(** Every live file has at most one version of the key, and at most one file
    above level 0 has any. *)
Definition single_version (l : Lsm) (key : bytes) : Prop :=
  forall f v v', live l f -> file_version l f key v -> file_version l f key v' -> v = v'.
Definition single_leveled (l : Lsm) (key : bytes) : Prop :=
  forall f f' v v' n n', level_has (vs_levels (version_set l)) n f = true -> 0 < n ->
    level_has (vs_levels (version_set l)) n' f' = true -> 0 < n' ->
    file_version l f key v -> file_version l f' key v' -> f = f'.

(** What the loop knows after the files of [seen]. *)
Record found_newest (l : Lsm) (key : bytes) (s : Snapshot) (seen : list Z) (newest : option VersionedValue)
    (leveled : bool) : Prop := {
  fn_sound : forall v, newest = Some v -> sees s v = true /\ exists f, In f seen /\ file_version l f key v;
  fn_newest : forall f v, In f seen -> file_version l f key v -> sees s v = true ->
    exists n, newest = Some n /\ begin_ts v <= begin_ts n;
  fn_leveled : leveled = true -> exists f v n, In f seen /\ file_version l f key v /\
    level_has (vs_levels (version_set l)) n f = true /\ 0 < n;
}.

(** A file without a visible version of the key changes nothing. *)
Lemma found_skip l key s seen newest leveled f :
  found_newest l key s seen newest leveled ->
  (forall v, file_version l f key v -> sees s v = false) ->
  found_newest l key s (seen ++ [f]) newest leveled.
Proof.
  intros [Hs Hn Hl] Hno. split.
  - intros v Hv. destruct (Hs v Hv) as (? & g & Hg & ?). split; [done|]. exists g. rewrite in_app_iff. auto.
  - intros g v [Hg|[<-|[]]]%in_app_iff Hv Hsee; [eauto|]. by rewrite (Hno v Hv) in Hsee.
  - intros E. destruct (Hl E) as (g & v & n & Hg & ?). exists g, v, n. rewrite in_app_iff. auto.
Qed.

++++

** PROBLEM TO WORK ON **
Would you please transcribe the records above in full and exactly?

** EXERCISE OUTPUT **
(** Every live file has at most one version of the key, and at most one file
    above level 0 has any. *)
Definition single_version (l : Lsm) (key : bytes) : Prop :=
  forall f v v', live l f -> file_version l f key v -> file_version l f key v' -> v = v'.
Definition single_leveled (l : Lsm) (key : bytes) : Prop :=
  forall f f' v v' n n', level_has (vs_levels (version_set l)) n f = true -> 0 < n ->
    level_has (vs_levels (version_set l)) n' f' = true -> 0 < n' ->
    file_version l f key v -> file_version l f' key v' -> f = f'.

(** What the loop knows after the files of [seen]. *)
Record found_newest (l : Lsm) (key : bytes) (s : Snapshot) (seen : list Z) (newest : option VersionedValue)
    (leveled : bool) : Prop := {
  fn_sound : forall v, newest = Some v -> sees s v = true /\ exists f, In f seen /\ file_version l f key v;
  fn_newest : forall f v, In f seen -> file_version l f key v -> sees s v = true ->
    exists n, newest = Some n /\ begin_ts v <= begin_ts n;
  fn_leveled : leveled = true -> exists f v n, In f seen /\ file_version l f key v /\
    level_has (vs_levels (version_set l)) n f = true /\ 0 < n;
}.

(** A file without a visible version of the key changes nothing. *)
Lemma found_skip l key s seen newest leveled f :
  found_newest l key s seen newest leveled ->
  (forall v, file_version l f key v -> sees s v = false) ->
  found_newest l key s (seen ++ [f]) newest leveled.
Proof.
  intros [Hs Hn Hl] Hno. split.
  - intros v Hv. destruct (Hs v Hv) as (? & g & Hg & ?). split; [done|]. exists g. rewrite in_app_iff. auto.
  - intros g v [Hg|[<-|[]]]%in_app_iff Hv Hsee; [eauto|]. by rewrite (Hno v Hv) in Hsee.
  - intros E. destruct (Hl E) as (g & v & n & Hg & ?). exists g, v, n. rewrite in_app_iff. auto.
Qed.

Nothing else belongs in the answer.